SLI Changes and FastSync
In addition to the changes in asynchronous compute, I think perhaps the changes to SLI will result in the biggest discussion in the community. Let’s first start with the technical changes, first announced at the GTX 1080 launch last week.
When using two GTX graphics cards in previous generations, you only need to connect a single SLI connector on each of the cards with a connector, ribbon or PCB (fixed). We always knew that the connection between the two GPUs in that case was bandwidth limited but to what degree was never publicly known. With Pascal and the GTX 1080, NVIDIA is introducing a new SLI bridge called SLI HB, for high bandwidth. These bridges connect to both of the connectors on top of the cards, linking them together to improve bandwidth between the GPUs.
The frequency on the new SLI connection on the GTX 1080 is 650 MHz, up from the 400 MHz in previous GPUs.
This can get confusing, so let’s define types of SLI bridges. First you have the “standard” bridge, one that is built like a ribbon cable, or even an older PCB-based one without lighting. Second you have the “LED bridges” that were released in the last couple of years from both EVGA and NVIDIA; if you have an SLI bridge that lights up when connected, that’s what you have. Finally, the new “HB bridge” is built specifically for the GTX 1080 (and we assume other Pascal GPUs).

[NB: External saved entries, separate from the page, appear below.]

(** The dispatcher looks at a job. *)
(** While a minute is being dispatched nobody has got past the call of
    [Shutdown]. *)
Lemma inv_dispatching s minute k :
  inv s → run s = Dispatching minute k →
  stopped s = false ∧ once s = None ∧ ∀ i pc, shutdowns s !! i = Some pc → pc = SdCalled.
Proof using Type.
  intros [] Hrun. assert (stopped s = false) as Hst.
  { apply not_true_iff_false. intros Hs%inv_stopped0. unfold dispatching in Hs. by rewrite Hrun in Hs. }
  split_and!; [done| |].
  - destruct (once s); [|done]. rewrite inv_once0 in Hst by done. done.
  - intros i pc Hi. destruct (decide (stopped s = true)); [congruence|].
    destruct pc; try done; exfalso; by specialize (inv_shutdown0 _ _ Hi ltac:(done)).
Qed.

Lemma inv_look s minute k j :
  inv s → run s = Dispatching minute k → jobs s !! k = Some j →
  inv (look overlap civil_of minute k j s).
Proof using civil_of_ok.
  intros Hinv Hrun Hj. pose proof Hinv as []. destruct (inv_dispatching s minute k Hinv Hrun) as (Hst & Hon & Hsd).
  assert (inv (set_run (Dispatching minute (S k)) s)) as Hnext.
  { split; simpl; try done. congruence. }
  destruct (match_fires _ _ _ (inv_parsed0 _ _ Hj) (civil_of_ok minute))
    as (f0 & f1 & f2 & f3 & f4 & _ & Hm).
  unfold look. rewrite Hm. destruct (fires f0 f1 f2 f3 f4 (civil_of minute)); [|done].
  case_decide; [done|]. destruct (negb overlap && running j) eqn:Hb; [done|].
  assert (∀ k' j', <[k := {| spec := spec j; sched := sched j;
      running := if overlap then running j else true; last_fired := Some minute |}]> (jobs s) !! k' = Some j' →
    ∃ j0, jobs s !! k' = Some j0 ∧ spec j' = spec j0 ∧ sched j' = sched j0) as Hback.
  { intros k' j' [(<- & <- & _)|[_ ?]]%list_lookup_insert_Some; eauto. }
  assert (∀ k' j0, jobs s !! k' = Some j0 → ∃ j', <[k := {| spec := spec j; sched := sched j;
      running := if overlap then running j else true; last_fired := Some minute |}]> (jobs s) !! k' = Some j'
      ∧ sched j' = sched j0) as Hfwd.
  { intros k' j0 Hk'. rewrite list_lookup_insert. case_decide as Hd; [|eauto].
    destruct Hd as [<- _]. simplify_eq. eauto. }
  split; simpl; try done.
  - rewrite cnt_snoc. simpl. lia.
  - intros k' j' Hk'. rewrite cnt_snoc. unfold holds at 2. simpl.
    destruct overlap; simpl in *.
    { apply list_lookup_insert_Some in Hk' as [(<- & <- & _)|[_ Hk']]; simpl; eauto. }
    apply list_lookup_insert_Some in Hk' as [(<- & <- & _)|[Hne Hk']]; simpl.
    + rewrite bool_decide_eq_true_2 by done. specialize (inv_flag0 _ _ Hj). rewrite Hb in inv_flag0.
      simpl in *. lia.
    + rewrite bool_decide_eq_false_2 by done. rewrite (inv_flag0 _ _ Hk'). simpl. lia.
  - intros i f [[_ Hi]|[_ <-]]%lookup_snoc_Some.
    + destruct (inv_jobs0 _ _ Hi) as [j0 Hj0]. destruct (Hfwd _ _ Hj0) as (j' & -> & _). by eexists.
    + destruct (Hfwd _ _ Hj) as (j' & Hj' & _). exists j'. exact Hj'.
  - intros k' j' (j0 & Hj0 & -> & ->)%Hback. eauto.
  - congruence.
  - intros i Hi. apply Hsd in Hi. done.
  - intros k' m [Hin|[= -> ->]%list_elem_of_singleton]%elem_of_app.
    + destruct (inv_fired0 _ _ Hin) as (j0 & Hj0 & Hm0). destruct (Hfwd _ _ Hj0) as (j' & ? & Heq).
      exists j'. by rewrite Heq.
    + destruct (Hfwd _ _ Hj) as (j' & ? & Heq). exists j'. by rewrite Heq.
Qed.
(** The callers of [Shutdown] move. *)
Lemma inv_set_shutdown s st cl o sds :
  inv s →
  (st = true → dispatching s = false) → (o ≠ None → st = true) →
  (∀ i pc, sds !! i = Some pc → pc ≠ SdCalled → st = true) →
  (∀ i, sds !! i = Some (SdReturned true) → wg s = 0) →
  inv (set_shutdown st cl o sds s).
Proof using Type. intros [] ? ? ? ?. by split. Qed.

Lemma inv_add_job s text s' :
  inv s → dispatching s = false → add_job text s = Ok s' → inv s'.
Proof using Type.
  intros [] Hd. unfold add_job. destruct (parse text) as [sc| |] eqn:Hp; [|done..].
  destruct (decide (stopped s = true)) as [Hst|Hst%not_true_is_false]; rewrite Hst; [done|].
  intros [= <-]. split; simpl; try done.
  - intros k j [[_ ?]|[-> <-]]%lookup_snoc_Some; [by apply inv_flag0|]. simpl.
    destruct overlap; [done|].
    symmetry. apply cnt_zero. intros i f Hi. unfold holds. rewrite bool_decide_eq_false_2; [done|].
    intros Heq. destruct (inv_jobs0 _ _ Hi) as [j Hj]. apply lookup_lt_Some in Hj. lia.
  - intros i f Hi. destruct (inv_jobs0 _ _ Hi) as [j Hj]. exists j. by apply lookup_app_l_Some.
  - intros k j [[_ ?]|[-> <-]]%lookup_snoc_Some; [by eauto|done].
  - intros k m Hkm. destruct (inv_fired0 _ _ Hkm) as (j & Hj & ?). exists j.
    split; [by apply lookup_app_l_Some|done].
Qed.

Lemma inv_moved s i from to s' :
  inv s → move i from to s = Some s' →
  (∀ j k, holds k {| f_job := j; f_phase := to |} = holds k {| f_job := j; f_phase := from |}) →
  (∀ j, live {| f_job := j; f_phase := to |} = live {| f_job := j; f_phase := from |}) → inv s'.
Proof using Type.
  intros Hinv (f & Hi & Hf & ->)%move_spec Hh Hl.
  assert ({| f_job := f_job f; f_phase := from |} = f) as Heq by (destruct f; simpl in *; by subst).
  apply inv_move; [done|done|intros k; by rewrite Hh, Heq|rewrite Hl, Heq; lia|by destruct Hinv].
Qed.

Lemma inv_done s i s1 :
  inv s → move i Finishing Finished s = Some s1 → inv (set_flights (wg s1 - 1) (flights s1) s1).
Proof using Type.
  intros Hinv (f & Hi & Hf & ->)%move_spec. pose proof Hinv as [].
  assert (live f = true) as Hl by (unfold live; by rewrite Hf).
  change (inv (set_flights (wg s - 1)
    (<[i := {| f_job := f_job f; f_phase := Finished |}]> (flights s)) s)).
  apply inv_move; [done|done| | |].
  - intros k. unfold holds. simpl. rewrite Hf. done.
  - rewrite Hl. simpl. lia.
  - intros i' Hi'. pose proof (cnt_ge_1 live _ _ _ Hi Hl). rewrite (inv_drained0 _ Hi') in inv_wg0. lia.
Qed.

Lemma inv_shutdown_step s i s' : inv s → exec overlap civil_of (ShutdownStep i) s = Some s' → inv s'.
Proof using Type.
  intros Hinv. pose proof Hinv as []. simpl.
  destruct (shutdowns s !! i) as [[| | |]|] eqn:Hi; [| | |done..].
  - destruct (once s) as [[]|] eqn:Ho; [|done|].
    + intros [= <-]. apply inv_set_shutdown; try done; rewrite <-?Ho; try done.
      * intros i' pc [(<- & <- & _)|[_ ?]]%list_lookup_insert_Some; [|eauto].
        intros _. apply inv_once0. congruence.
      * intros i' [(<- & ? & _)|[_ ?]]%list_lookup_insert_Some; [done|eauto].
    + destruct (dispatching s) eqn:Hd; [done|]. intros [= <-]. apply inv_set_shutdown; try done.
      intros i' [(<- & ? & _)|[_ ?]]%list_lookup_insert_Some; [done|eauto].
  - assert (stopped s = true) as Hst by by eapply inv_shutdown0.
    intros [= <-]. apply inv_set_shutdown; try done.
    intros i' [(<- & ? & _)|[_ ?]]%list_lookup_insert_Some; [done|eauto].
  - assert (stopped s = true) as Hst by by eapply inv_shutdown0.
    case_decide as Hw; [|done]. intros [= <-]. by apply inv_set_shutdown.
Qed.

Lemma inv_step s a s' : inv s → exec overlap civil_of a s = Some s' → inv s'.
Proof using civil_of_ok.
  intros Hinv Hs. pose proof Hinv as []. revert Hs.
  destruct a as [minute| | |text|i|i|i|i|i| |i|i]; [simpl..|by apply inv_shutdown_step|simpl].
  - destruct (run s) eqn:Hr; [|done..].
    destruct (decide (stopped s = true)) as [Hst|Hst%not_true_is_false]; rewrite Hst;
      intros [= <-]; [done|]. split; simpl; try done. congruence.
  - destruct (run s) as [|minute k| |] eqn:Hr; [done| |done..].
    destruct (jobs s !! k) as [j|] eqn:Hj; intros [= <-]; [by apply inv_look|].
    split; simpl; done.
  - destruct (run s) eqn:Hr; [|done..]. destruct (stop s); [|done]. intros [= <-]. split; done.
  - destruct (dispatching s) eqn:Hd; [done|].
    destruct (add_job text s) as [s1| |] eqn:Ha; intros [= <-]; [|done..]. by eapply inv_add_job.
  - intros Hm. by eapply inv_moved.
  - intros Hm. by eapply inv_moved.
  - intros Hm. by eapply inv_moved.
  - destruct (flights s !! i) as [f|] eqn:Hi; [|done]. simpl.
    destruct (move i Clearing Finishing s) as [s1|] eqn:Hm; [|done]. simpl. intros [= <-].
    apply move_spec in Hm as (f' & Hi' & Hf & ->). simplify_eq.
    pose proof (inv_clear s i f Hinv Hi Hf) as Hc. cbn zeta in Hc. by destruct overlap.
  - intros (s1 & Hm & [= <-])%bind_Some. by eapply inv_done.
  - intros [= <-]. apply inv_set_shutdown; try done.
    + intros i pc [[_ ?]|[_ <-]]%lookup_snoc_Some; [eauto|done].
    + intros i [[_ ?]|[_ ?]]%lookup_snoc_Some; [eauto|done].
  - destruct (shutdowns s !! i) as [[| | |]|] eqn:Hi; [done..| |done|done].
    assert (stopped s = true) as Hst by by eapply inv_shutdown0.
    intros [= <-]. apply inv_set_shutdown; try done.
    intros i' [(<- & ? & _)|[_ ?]]%list_lookup_insert_Some; [done|eauto].
Qed.

Lemma inv_steps s s' : rtc (step overlap civil_of) s s' → inv s → inv s'.
Proof using civil_of_ok. induction 1 as [|x y z [a Ha] _ IH]; [done|]. intros Hi. eapply IH, inv_step; eauto. Qed.

Lemma inv_reachable s : rtc (step overlap civil_of) init s → inv s.
Proof using civil_of_ok. intros Hr. eapply inv_steps; [done|apply scheduler_inv_init]. Qed.
End invariants.

(** ** What is dispatched, and when *)

Section dispatch.
Variable overlap : bool.
Variable civil_of : Z → civil.
#[local] Abbreviation exec := (exec overlap civil_of).

(** Inverts [exec a s = Some s'] for a concrete [a]. *)
Ltac exec_inv Hs :=
  simpl in Hs; unfold add_job in Hs;
  repeat match type of Hs with
  | Some _ = Some _ => injection Hs as <-
  | None = Some _ => discriminate Hs
  | move _ _ _ _ = Some _ => let f := fresh "f" in apply move_spec in Hs as (f & ? & ? & ->)
  | _ ≫= _ = Some _ =>
      let s1 := fresh "s1" in let H1 := fresh "H1" in apply bind_Some in Hs as (s1 & H1 & Hs);
      try (apply move_spec in H1 as (? & ? & ? & ->))
  | context [match ?x with _ => _ end] =>
      lazymatch x with context [match _ with _ => _ end] => fail | _ => destruct x eqn:? end
  end;
  repeat match goal with
  | |- context [if overlap then _ else _] => destruct overlap
  | |- context [if stopped ?s then _ else _] => destruct (stopped s) eqn:?
  end.

(** A step leaves what was dispatched and the jobs' last minutes alone, or is
    the dispatch of one job that did not yet fire in that minute. *)
Definition same_last (s s' : state) : Prop :=
  ∀ k j, jobs s !! k = Some j → ∃ j', jobs s' !! k = Some j' ∧ last_fired j' = last_fired j.

Lemma same_last_refl s s' : jobs s' = jobs s → same_last s s'.
Proof. intros Heq k j Hk. exists j. by rewrite Heq. Qed.

Ltac stays := left; split; [reflexivity|apply same_last_refl; reflexivity].

Lemma fired_step a s s' :
  exec a s = Some s' →
  (fired s' = fired s ∧ same_last s s')
  ∨ ∃ minute k j, a = Look ∧ run s = Dispatching minute k ∧ jobs s !! k = Some j
      ∧ last_fired j ≠ Some minute ∧ match_ (sched j) (civil_of minute) = Ok true
      ∧ fired s' = fired s ++ [(k, minute)]
      ∧ ∃ j', last_fired j' = Some minute ∧ jobs s' = <[k := j']> (jobs s).
Proof.
  intros Hs. destruct a; exec_inv Hs; try (by stays).
  - match goal with H : run s = Dispatching ?m ?k, Hj : jobs s !! ?k = Some ?j |- _ =>
      rename m into minute, k into k0, j into j0, Hj into Hj0 end.
    unfold look. destruct (match_ _ _) as [[]|e|p] eqn:Hm; [|stays..].
    case_decide as Hl; [stays|]. destruct (_ && _); [stays|]. right.
    exists minute, k0, j0. repeat (split; [done|]). eexists. split; [|reflexivity]. done.
  - left. split; [done|]. intros k j Hk. exists j. split; [by apply lookup_app_l_Some|done].
  - left. split; [done|]. intros k j Hk. simpl. rewrite list_lookup_alter.
    case_decide as Hd; [rewrite Hd|]; rewrite Hk; eexists; by split.
Qed.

The original SLI bridges that you might have several of from motherboards over the years only are recommended for single display configurations of up to 2560×144 @ 60 Hz. If you have one of the LED bridges you can properly integrate high refresh rate 2560×1440 displays as well as 4K monitors. If you want to push into 5K or Surround gaming though, NVIDIA will recommend one of the new high bandwidth SLI bridges.
NVIDIA showed a test result comparing the new SLI HB Bridge against an older model when running in 4K Surround on Shadow of Mordor. While the older bridge couldn’t keep up with the transfer triple 4K images, the new higher bandwidth bridge was, resulting in a smoother game play experience with no stutters. It should be noted that without the HB bridge in place, the frames from the second GPU are being sent over PCI Express, which is clearly higher latency than the SLI connection.
With GTX 1080 now recommending that you use BOTH SLI connectors on the card for 2-Way SLI configurations, what happens to 3- and 4-card SLI? By default, NVIDA will only be supporting two GPUs in SLI and 3- and 4-Way SLI configurations “are no longer recommended.” Why?
As games have evolved, it is becoming increasingly difficult for these SLI modes to provide beneficial performance scaling for end users. For instance, many games become bottlenecked by the CPU when running 3-Way and 4-Way SLI, and games are increasingly using techniques that make it very difficult to extract frame-to-frame parallelism.
But there is a catch! Even though it’s not recommend, NVIDIA will still allow for 3-Way and 4-Way configurations with GTX 1080 through the use of something called an “Enthusiast Key.”
For this class of user we have developed an Enthusiast Key that can be downloaded off of NVIDIA’s website and loaded into an individual’s GPU. This process involves:
1.Run an app locally to generate a signature for your GPU
2.Request an Enthusiast Key from an upcoming NVIDIA Enthusiast Key website
3.Download your key
4.Install your key to unlock the 3 and 4-way function
Oooookkkkaaayyy….? I’m torn on this one. I can absolutely understand the position NVIDIA is in. If SLI users represent maybe 2-4% of GeForce users, then 3-4 GPU users have to be infinitesimally small minority, making the added cost of testing, validation and driver optimization for that group a painful position to defend to accounting. But if you are going to allow some users to enable it (and system builders) then why put this artificial, but easily bypassed, lock and key system in the way? To me it appears to be a way to deemphasize multi-GPU configurations above two is all.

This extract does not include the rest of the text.